Beginning with the line below that contains "[] => EmptyString" and ending with the line that contains "(** A callback receiving a socket. *)", copy every line exactly. Copy nothing else.

== Available records ==

Definition strip_back (l : list string) : list string * bool :=
  let (r, stripped) := strip_front (rev l) in (rev r, stripped).

(** Colon notation: eight groups. *)
Definition parse6 (s : string) : option (list N) :=
  let (l, lead) := strip_front (split ":" s) in
  let (l, trail) := strip_back l in
  match break_at_gap l with
  | (_, None) =>
      match groups true l with
      | Some gs => if (List.length gs =? 8)%nat then Some gs else None
      | None => None
      end
  | (before, Some after) =>
      let edge_ok :=
        (match before with [] => lead | _ => true end)
        && (match after with [] => trail | _ => true end) in
      match groups false before, groups true after with
      | Some b, Some a =>
          let k := (List.length b + List.length a)%nat in
          if edge_ok && (k <? 8)%nat
          then Some (b ++ repeat 0 (8 - k)%nat ++ a)%list
          else None
      | _, _ => None
      end
  end.

Definition digit_char (d : N) : ascii :=
  ascii_of_N (if d <? 10 then 48 + d else 87 + d).

Fixpoint write_from (fuel : nat) (base n : N) (acc : string) : string :=
  match fuel with
  | O => acc
  | S fuel =>
      let acc := String (digit_char (n mod base)) acc in
      if n / base =? 0 then acc else write_from fuel base (n / base) acc
  end.

(** A number below 2^16 in the given base. *)
Definition write (base n : N) : string := write_from 16 base n EmptyString.

Definition join (sep : string) (l : list string) : string :=
  match l with
  | [] => EmptyString
  | s :: rest => fold_left (fun acc t => String.append acc (String.append sep t)) rest s
  end.

Definition mapped (gs : list N) : bool :=
  match gs with
  | [0; 0; 0; 0; 0; 65535; _; _] => true
  | _ => false
  end.

Definition v4_string (gs : list N) : string :=
  match gs with
  | [_; _; _; _; _; _; hi; lo] =>
      join "." (map (write 10) [hi / 256; hi mod 256; lo / 256; lo mod 256])
  | _ => EmptyString
  end.

Definition normalized (gs : list N) : string := join ":" (map (write 16) gs).

#[export] Instance reference : IpAddrLib := {|
  IPv6 := list N;
  IPv4_isValid := fun s => match parse4 s with Some _ => true | None => false end;
  IPv6_parse := parse6;
  isIPv4MappedAddress := mapped;
  toIPv4Address_toString := v4_string;
  toNormalizedString := normalized
|}.

End IpAddrRef.

(* ------------------------------------------------------------------ *)
(** ** Vocabulary of the properties *)

Definition ids (l : list Socket) : list nat := map sock_id l.

Definition other_than (s : Socket) (t : Socket) : bool :=
  negb (same_socket t s).

Section Vocabulary.
Context `{lib : IpAddrLib}.

(** What every history keeps true of the pool. *)
Record Inv (w : World) : Prop := {
  (** the counter counts the sockets still to close *)
  inv_count :
    connectedSockets (this w) = Z.of_nat (List.length (closeOnce w));
  (** each of them is idle in the pool or with a consumer *)
  inv_where :
    Permutation (ids (availableSockets (this w) ++ checkedOut w))
                (ids (closeOnce w));
  inv_distinct : NoDup (ids (closeOnce w));
  inv_fresh : Forall (fun i => i < nextSocket w)%nat (ids (closeOnce w));
  inv_queues :
    availableSockets (this w) = [] \/ waitingCreateConn (this w) = [];
  (** the pool is kept in order of arrival *)
  inv_order : StronglySorted lt (ids (availableSockets (this w)))
}.

(** The socket objects a run of 'connection' events brings, the first
    one being the [n]-th object the runtime creates. *)
Fixpoint arrivals (n : nat) (peers : list string) : list Socket :=
  match peers with
  | [] => []
  | peer :: rest => {| sock_id := n; remoteAddress := peer |} :: arrivals (S n) rest
  end.

(** A callback receiving a socket. *)
Definition deliver (p : Callback * Socket) : Effect :=
  Call (fst p) (Given (snd p)).

(** A socket has been given to some callback, or a timer is set to do so. *)
Definition handed (w : World) (s : Socket) : Prop :=
  exists cb, In (Call cb (Given s)) (effects w) \/ In (cb, s) (timers w).

(** The third case of [createConnection] read to the letter: a callback
    that had to wait is given the very next socket the agent admits. *)
Definition parked_callback_gets_next_socket : Prop :=
  forall options es cb peer,
    let w := run es (boot options) in
    closed (this w) = false ->
    availableSockets (this w) = [] ->
    started (this w) = true ->
    serverListening w = true ->
    connectedSockets (this w) < maxTcpSockets (this w) ->
    let w1 := createConnection cb w in
    In (cb, {| sock_id := nextSocket w1; remoteAddress := peer |})
       (timers (step (Connection peer) w1)).

(** [destroy()] read as closing the agent on the spot: the very next
    [createConnection] completes with the [closed] error. *)
Definition destroy_fails_callers_at_once : Prop :=
  forall options es cb,
    let w := destroy (run es (boot options)) in
    effects (createConnection cb w) = effects w ++ [Call cb (Failed "closed")].

(** The callbacks a turn appends to the queue, and the hand-offs it sets
    a timer for: what the queue, and the timers, hold beyond what they
    held. *)
Definition parks (e : Event) (w : World) : list Callback :=
  skipn (List.length (waitingCreateConn (this w)))
        (waitingCreateConn (this (step e w))).

Definition hands (e : Event) (w : World) : list (Callback * Socket) :=
  skipn (List.length (timers w)) (timers (step e w)).

(** Over a history: every callback that had to wait, in the order they
    were queued, and every hand-off, in the order they were set. *)
Fixpoint parked (es : list Event) (w : World) : list Callback :=
  match es with
  | [] => []
  | e :: es => parks e w ++ parked es (step e w)
  end.

Fixpoint handed_off (es : list Event) (w : World) : list (Callback * Socket) :=
  match es with
  | [] => []
  | e :: es => hands e w ++ handed_off es (step e w)
  end.

(** What [checkedOut] stands for: the sockets handed to a consumer whose
    [close] is still to come, all of them created by the runtime. *)
Definition Tracked (w : World) : Prop :=
  (forall s, In s (checkedOut w)
             <-> In (sock_id s) (ids (closeOnce w)) /\ handed w s)
  /\ forall s, handed w s -> (sock_id s < nextSocket w)%nat.

End Vocabulary.

(** ** Sample histories

    Small histories on the reference ipaddr, used to run the statements
    below on concrete agents. *)

Module Sample.
Import IpAddrRef.

Definition defaults : Options :=
  {| opt_maxTcpSockets := None; opt_socketTimeout := None |}.

Definition two_sockets : Options :=
  {| opt_maxTcpSockets := Some 2; opt_socketTimeout := None |}.

(** The address service answers with the address and a line feed. *)
Definition answered : FetchOutcome :=
  FetchResponse true (Some (String.append "203.0.113.7" (String (ascii_of_nat 10) EmptyString))).

(** A started agent nobody has dialled yet. *)
Definition listening : World := run [Listen 40000 answered] (boot defaults).

(** A started agent with one callback waiting. *)
Definition one_waiting : World :=
  run [Listen 40000 answered; CreateConnection 1%nat] (boot defaults).

(** A started agent with one idle socket in its pool. *)
Definition one_idle : World :=
  run [Listen 40000 answered; Connection "198.51.100.4"] (boot defaults).

(** A started agent with three idle sockets. *)
Definition three_idle : list Event :=
  [Listen 40000 answered; Connection "198.51.100.4";
   Connection "198.51.100.5"; Connection "198.51.100.6"].

(** A closed agent that still holds an idle socket. *)
Definition closed_with_idle : World :=
  run [Listen 40000 answered; Connection "198.51.100.4"; ServerClosed]
      (boot defaults).

End Sample.

(* ------------------------------------------------------------------ *)
(** ** Vocabulary of the further properties *)

(** The [online] and [offline] events among what was done, in order. *)
Definition presence (done : list Effect) : list AgentEvent :=
  flat_map (fun e => match e with
                     | Emit online => [online]
                     | Emit offline => [offline]
                     | _ => []
                     end) done.

(** [online], [offline], [online], ...: [n] events. *)
Fixpoint alternating (n : nat) : list AgentEvent :=
  match n with
  | O => []
  | S n => alternating n ++ [if Nat.even n then online else offline]
  end.

(** The callbacks a history passes to [createConnection], in order. *)
Definition requested (es : list Event) : list Callback :=
  flat_map (fun e => match e with
                     | CreateConnection cb => [cb]
                     | _ => []
                     end) es.

(** The peers whose 'connection' a history brings, in order. *)
Definition dialled (es : list Event) : list string :=
  flat_map (fun e => match e with
                     | Connection peer => [peer]
                     | _ => []
                     end) es.

(** The callbacks called so far, with an error or with a socket. *)
Definition called (done : list Effect) : list Callback :=
  flat_map (fun e => match e with
                     | Call cb _ => [cb]
                     | _ => []
                     end) done.

(** The sockets given to callbacks so far. *)
Definition given (done : list Effect) : list Socket :=
  flat_map (fun e => match e with
                     | Call _ (Given s) => [s]
                     | _ => []
                     end) done.

(** How often a callback occurs in a list. *)
Definition times (cb : Callback) (l : list Callback) : nat :=
  count_occ Nat.eq_dec l cb.

(** A new agent made later in the process of [w]: it finds the
    module-level [PUBLIC_IP] as [w] left it. *)
Definition next_agent (options : Options) (w : World) : World :=
  set_PUBLIC_IP (PUBLIC_IP w) (boot options).

(** [w] with the parts a turn can write replaced: the pool, the queue,
    the counter, the recorded addresses, [closed], the armed sockets, the
    timers, the listener flag, the next socket identity, what is done in
    addition, and the checked-out sockets. *)
Definition remake (w : World)
    (av : list Socket) (wa : list Callback) (cn : Z) (ips : list string)
    (cl : bool) (co : list Socket) (tm : list (Callback * Socket))
    (li : bool) (nx : nat) (more : list Effect) (out : list Socket) : World :=
  {| this := {| availableSockets := av;
                waitingCreateConn := wa;
                connectedSockets := cn;
                maxTcpSockets := maxTcpSockets (this w);
                _socketTimeout := _socketTimeout (this w);
                started := started (this w);
                closed := cl;
                agentIps := ips |};
     closeOnce := co;
     timers := tm;
     serverListening := li;
     nextSocket := nx;
     PUBLIC_IP := PUBLIC_IP w;
     effects := effects w ++ more;
     checkedOut := out |}.

(** Two worlds with the same pool, queue, counter, addresses, [closed]
    flag, armed sockets, timers, next socket and checked-out sockets. *)
Definition same_pool (w w' : World) : Prop :=
  availableSockets (this w') = availableSockets (this w)
  /\ waitingCreateConn (this w') = waitingCreateConn (this w)
  /\ connectedSockets (this w') = connectedSockets (this w)
  /\ agentIps (this w') = agentIps (this w)
  /\ closed (this w') = closed (this w)
  /\ maxTcpSockets (this w') = maxTcpSockets (this w)
  /\ closeOnce w' = closeOnce w
  /\ timers w' = timers w
  /\ nextSocket w' = nextSocket w
  /\ checkedOut w' = checkedOut w.

Section Turns.
Context `{lib : IpAddrLib}.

===

• Solution:
  | [] => EmptyString
  | s :: rest => fold_left (fun acc t => String.append acc (String.append sep t)) rest s
  end.

Definition mapped (gs : list N) : bool :=
  match gs with
  | [0; 0; 0; 0; 0; 65535; _; _] => true
  | _ => false
  end.

Definition v4_string (gs : list N) : string :=
  match gs with
  | [_; _; _; _; _; _; hi; lo] =>
      join "." (map (write 10) [hi / 256; hi mod 256; lo / 256; lo mod 256])
  | _ => EmptyString
  end.

Definition normalized (gs : list N) : string := join ":" (map (write 16) gs).

#[export] Instance reference : IpAddrLib := {|
  IPv6 := list N;
  IPv4_isValid := fun s => match parse4 s with Some _ => true | None => false end;
  IPv6_parse := parse6;
  isIPv4MappedAddress := mapped;
  toIPv4Address_toString := v4_string;
  toNormalizedString := normalized
|}.

End IpAddrRef.

(* ------------------------------------------------------------------ *)
(** ** Vocabulary of the properties *)

Definition ids (l : list Socket) : list nat := map sock_id l.

Definition other_than (s : Socket) (t : Socket) : bool :=
  negb (same_socket t s).

Section Vocabulary.
Context `{lib : IpAddrLib}.

(** What every history keeps true of the pool. *)
Record Inv (w : World) : Prop := {
  (** the counter counts the sockets still to close *)
  inv_count :
    connectedSockets (this w) = Z.of_nat (List.length (closeOnce w));
  (** each of them is idle in the pool or with a consumer *)
  inv_where :
    Permutation (ids (availableSockets (this w) ++ checkedOut w))
                (ids (closeOnce w));
  inv_distinct : NoDup (ids (closeOnce w));
  inv_fresh : Forall (fun i => i < nextSocket w)%nat (ids (closeOnce w));
  inv_queues :
    availableSockets (this w) = [] \/ waitingCreateConn (this w) = [];
  (** the pool is kept in order of arrival *)
  inv_order : StronglySorted lt (ids (availableSockets (this w)))
}.

(** The socket objects a run of 'connection' events brings, the first
    one being the [n]-th object the runtime creates. *)
Fixpoint arrivals (n : nat) (peers : list string) : list Socket :=
  match peers with
  | [] => []
  | peer :: rest => {| sock_id := n; remoteAddress := peer |} :: arrivals (S n) rest
  end.

(** A callback receiving a socket. *)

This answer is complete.